(Saved entries)
------------------------------------------------

(* ===== verification/CodeGraphWriterFacts.v ===== *)
(** What a write of a rendered graph does: nothing when it is refused; otherwise it
    touches one snapshot, the one of the payload's commit, and after success the
    rows of the snapshot are those of the statements. *)
From Stdlib Require Import Ascii.
From S2P Require Import Prelude GoStd GoStdFacts GoJSON GoText SubjobTypes SubjobStore SubjobTask SubjobCodec.
From S2P Require Import ManifestDelta Executor Scheduler GraphSchema GraphStore ScipProjection RepoIndexDB RepoJobs.
From S2P Require Import RepoTask CoreDB IndexCore CoreActivate CodeGraphWriter CoreFacts.
(** ** Upserts *)

Section Upsert.
Context {K R : Type} `{Countable K} (merge : R -> R -> R) (clash : K -> R -> K -> R -> bool).

(** A batch that is taken proposes each key once, and stores each row, merged with
    the one there was. *)
Lemma upsert_rows_Ok touched rows (m m' : gmap K R) :
  upsert_rows merge clash touched rows m = Ok m' ->
  NoDup (map fst rows) /\ (forall k, k ∈ map fst rows -> k ∉ touched) /\
  (forall k, k ∉ map fst rows -> m' !! k = m !! k) /\
  (forall k r, (k, r) ∈ rows ->
     m' !! k = Some (match m !! k with Some old => merge old r | None => r end)).
Proof.
  revert touched m. induction rows as [|[k r] rows IH]; intros touched m; simpl.
  { intros [= <-]. split; [constructor|]. split; [intros k Hk; by apply not_elem_of_nil in Hk|].
    split; [done|]. intros k r Hk. by apply not_elem_of_nil in Hk. }
  destruct (bool_decide (k ∈ touched)) eqn:Et; [done|]. apply bool_decide_eq_false in Et.
  destruct (existsb _ _); [done|]. intros Hu.
  destruct (IH _ _ Hu) as (Hnd & Hto & Hother & Hin).
  assert (Hk : k ∉ map fst rows) by (intros Hk; apply (Hto k Hk); left).
  split; [by constructor|]. split; [|split].
  - intros x [->|Hx]%elem_of_cons; [done|]. intros Hx'. apply (Hto x Hx). by right.
  - intros x Hx. apply not_elem_of_cons in Hx as [Hne Hx]. rewrite Hother by done. by rewrite lookup_insert_ne.
  - intros x y [[= -> ->]|Hx]%elem_of_cons.
    + rewrite Hother by done. by rewrite lookup_insert_eq.
    + rewrite (Hin x y Hx). rewrite lookup_insert_ne; [done|]. intros ->. apply Hk.
      apply list_elem_of_In, in_map_iff. exists (x, y). split; [done|by apply list_elem_of_In].
Qed.
End Upsert.

(** ** One snapshot only *)

(** The payload's snapshot, and what a write may put in the table of revisions. *)
Definition payload_key (p : GraphPayload) : Z * string * string * Z * string :=
  (gp_RepoID p, gp_WorkspaceID p, gp_CommitHash p, gp_SchemaVersion p, gp_BuilderVersion p).

Definition ready_manifest_for (p : GraphPayload) (db : DB) : bool :=
  existsb (fun x => payload_manifest p x && bool_decide (mf_status x = ManifestReady)) (db_manifests db).

Record revision_allowed (p : GraphPayload) (gid : string) (db : DB) (r : CodeGraphRevision) : Prop := {
  ra_manifest : ready_manifest_for p db = true;
  ra_key : revision_key r = (gp_RepoID p, gp_WorkspaceID p, gp_Revision p, gp_SchemaVersion p, gp_BuilderVersion p);
  ra_commit : gr_commitHash r = gp_CommitHash p;
  ra_graph : gr_codeGraphIndexId r = gid
}.

Section Only.
Context (p : GraphPayload) (gid : string).

(** Only the row [gid] of the snapshots and the rows under it may differ, the
    revision of the payload, and the log of the graph database. *)
Record only (w w' : CoreWorld) : Prop := {
  on_db : cw_db w' = cw_db w;
  on_orgs : cr_orgs (cw_rest w') = cr_orgs (cw_rest w);
  on_graphs : forall id, id <> gid -> cr_graphs (cw_rest w') !! id = cr_graphs (cw_rest w) !! id;
  on_facts : forall id dk, id <> gid -> cr_facts (cw_rest w') !! (id, dk) = cr_facts (cw_rest w) !! (id, dk);
  on_edges : forall id dk, id <> gid -> cr_edges (cw_rest w') !! (id, dk) = cr_edges (cw_rest w) !! (id, dk);
  on_anchors : forall k, k.1.1.1.1 <> gid -> cr_anchors (cw_rest w') !! k = cr_anchors (cw_rest w) !! k;
  on_symbols : cr_symbols (cw_rest w') = cr_symbols (cw_rest w);
  on_relationships : cr_relationships (cw_rest w') = cr_relationships (cw_rest w);
  on_occurrences : cr_occurrences (cw_rest w') = cr_occurrences (cw_rest w);
  on_revisions : forall id, cr_revisions (cw_rest w') !! id = cr_revisions (cw_rest w) !! id \/
    exists r, cr_revisions (cw_rest w') !! id = Some r /\ revision_allowed p gid (cw_db w) r
}.

#[global] Instance only_preorder : PreOrder only.
Proof.
  split; [split; auto|]. intros a b c [A1 A2 A3 A4 A5 A6 A7 A8 A9 A10] [B1 B2 B3 B4 B5 B6 B7 B8 B9 B10].
  split; [congruence|congruence|..|congruence|congruence|congruence|]; intros;
    [by rewrite B3, A3|by rewrite B4, A4|by rewrite B5, A5|by rewrite B6, A6|].
  destruct (B10 id) as [->|(r & Hr & Ha)]; [apply A10|]. right. exists r. by rewrite A1 in Ha.
Qed.

(** The statements on the rows of [gid]. *)

Lemma only_graphs f w : (forall m id, id <> gid -> f m !! id = m !! id) ->
  only w (with_rest (with_graphs f) w).
Proof. intros Hf. split; simpl; auto. Qed.

Lemma only_update guard f w w' a : update_graph gid p guard f w = Ok (w', a) -> only w w'.
Proof. intros [= <- _]. apply only_graphs. intros m id Hid. by rewrite lookup_alter_ne. Qed.

Lemma filter_other {K A} `{Countable K} (P : K * A -> Prop) `{!forall x, Decision (P x)} (m : gmap K A) k :
  (forall x, P (k, x)) -> base.filter P m !! k = m !! k.
Proof.
  intros Hp. destruct (m !! k) as [x|] eqn:E.
  - apply map_lookup_filter_Some. by split.
  - by apply map_lookup_filter_None_2; left.
Qed.

Lemma only_delete_facts w w' a : delete_facts gid p w = Ok (w', a) -> only w w'.
Proof.
  intros [= <- _]. split; simpl; auto. intros id dk Hid. apply filter_other. simpl. naive_solver.
Qed.

Lemma only_delete_edges w w' a : delete_edges gid p w = Ok (w', a) -> only w w'.
Proof.
  intros [= <- _]. split; simpl; auto. intros id dk Hid. apply filter_other. simpl. naive_solver.
Qed.

Lemma only_delete_anchors w w' a : delete_anchors gid p w = Ok (w', a) -> only w w'.
Proof.
  intros [= <- _]. split; simpl; auto. intros k Hk. apply filter_other. simpl. naive_solver.
Qed.

Lemma upsert_other {K R} `{Countable K} (merge : R -> R -> R) clash rows (m m' : gmap K R) (P : K -> Prop) k :
  upsert_rows merge clash [] rows m = Ok m' -> Forall P (map fst rows) -> ~ P k -> m' !! k = m !! k.
Proof.
  intros Hu Hp Hk. apply upsert_rows_Ok in Hu as (_ & _ & Hother & _). apply Hother. intros Hin.
  rewrite Forall_forall in Hp. by apply Hk, Hp.
Qed.

Lemma only_insert_facts rows w w' a : Forall (fun k => k.1 = gid) (map fst rows) ->
  insert_facts gid rows w = Ok (w', a) -> only w w'.
Proof.
  intros Hk. unfold insert_facts. do 2 (destruct (negb _); [done|]).
  destruct (upsert_rows _ _ _ _ _) as [m|] eqn:E; [|done]. intros [= <- _]. split; simpl; auto.
  intros id dk Hid. by eapply upsert_other.
Qed.
(** No panic on a workspace and a commit hash that pass validation. *)
Lemma no_panic_execute h p ws :
  pl_WorkspaceID p = Some ws -> commitHashPattern (pl_CommitHash p) = true ->
  no_panic (execute h p).
Proof.
  intros Hws Hc. unfold execute. destruct (_ =s _); cycle 1.
  { destruct (_ =s _); [|done]. unfold activate. by rewrite Hws. }
  unfold mergeGraph. rewrite Hws. cbn [pderef]. apply no_panic_bind; [done|]. intros ws'.
  apply no_panic_then; [by apply no_panic_wrap|]. intros [gid|e].
  - apply no_panic_bind; [|intros; apply no_panic_promote]. unfold projectSCIPSemanticGraph.
    rewrite Hws. apply no_panic_bind; [by eapply no_panic_load|]. intros. by eapply no_panic_project.
  - destruct (negb _); [done|]. apply no_panic_bind; [by eapply no_panic_load|]. intros rows.
    destruct (no_rows rows); [done|]. apply no_panic_bind.
    { unfold createPartialGraphIndexForSCIPOnly. rewrite Hws. by apply no_panic_wrap. }
    intros gid. apply no_panic_bind; [by eapply no_panic_project|]. intros. apply no_panic_promote.
Qed.

(** ** Runs return *)

Section Ends.
Context (h : Handler) (id att : string) (ce : CallEnv).
Notation step := (fun s ev => wh_step core_step core_done h id att ev s).

Lemma step_no_panic ev s :
  no_panic (ck_prog (wh_work s)) ->
  no_panic (ck_prog (wh_work (wh_step core_step core_done h id att ev s))).
Proof.
  destruct s as [db m b [pr rest] log]. simpl. intros Hp.
  destruct ev; simpl; try done.
  - destruct b, m; try done. by destruct (beat _ _ _ _ _ _ _).
  - unfold core_done, core_step. simpl. destruct pr as [[]| |B f c]; simpl; try done.
    destruct m; try done; destruct (do_call a f _) as [w' r]; simpl; apply Hp.
  - by destruct m, b.
  - unfold core_done. simpl. destruct m, pr as [[]| |]; done.
  - by destruct m.
Qed.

------------------------------------------------

• [What you should do]:
Could you set down, exactly as written, the lines above between the one holding "(** No panic" and the one holding "Context (h : Handler)", inclusive, and nothing more?

• [Output]:
(** No panic on a workspace and a commit hash that pass validation. *)
Lemma no_panic_execute h p ws :
  pl_WorkspaceID p = Some ws -> commitHashPattern (pl_CommitHash p) = true ->
  no_panic (execute h p).
Proof.
  intros Hws Hc. unfold execute. destruct (_ =s _); cycle 1.
  { destruct (_ =s _); [|done]. unfold activate. by rewrite Hws. }
  unfold mergeGraph. rewrite Hws. cbn [pderef]. apply no_panic_bind; [done|]. intros ws'.
  apply no_panic_then; [by apply no_panic_wrap|]. intros [gid|e].
  - apply no_panic_bind; [|intros; apply no_panic_promote]. unfold projectSCIPSemanticGraph.
    rewrite Hws. apply no_panic_bind; [by eapply no_panic_load|]. intros. by eapply no_panic_project.
  - destruct (negb _); [done|]. apply no_panic_bind; [by eapply no_panic_load|]. intros rows.
    destruct (no_rows rows); [done|]. apply no_panic_bind.
    { unfold createPartialGraphIndexForSCIPOnly. rewrite Hws. by apply no_panic_wrap. }
    intros gid. apply no_panic_bind; [by eapply no_panic_project|]. intros. apply no_panic_promote.
Qed.

(** ** Runs return *)

Section Ends.
Context (h : Handler) (id att : string) (ce : CallEnv).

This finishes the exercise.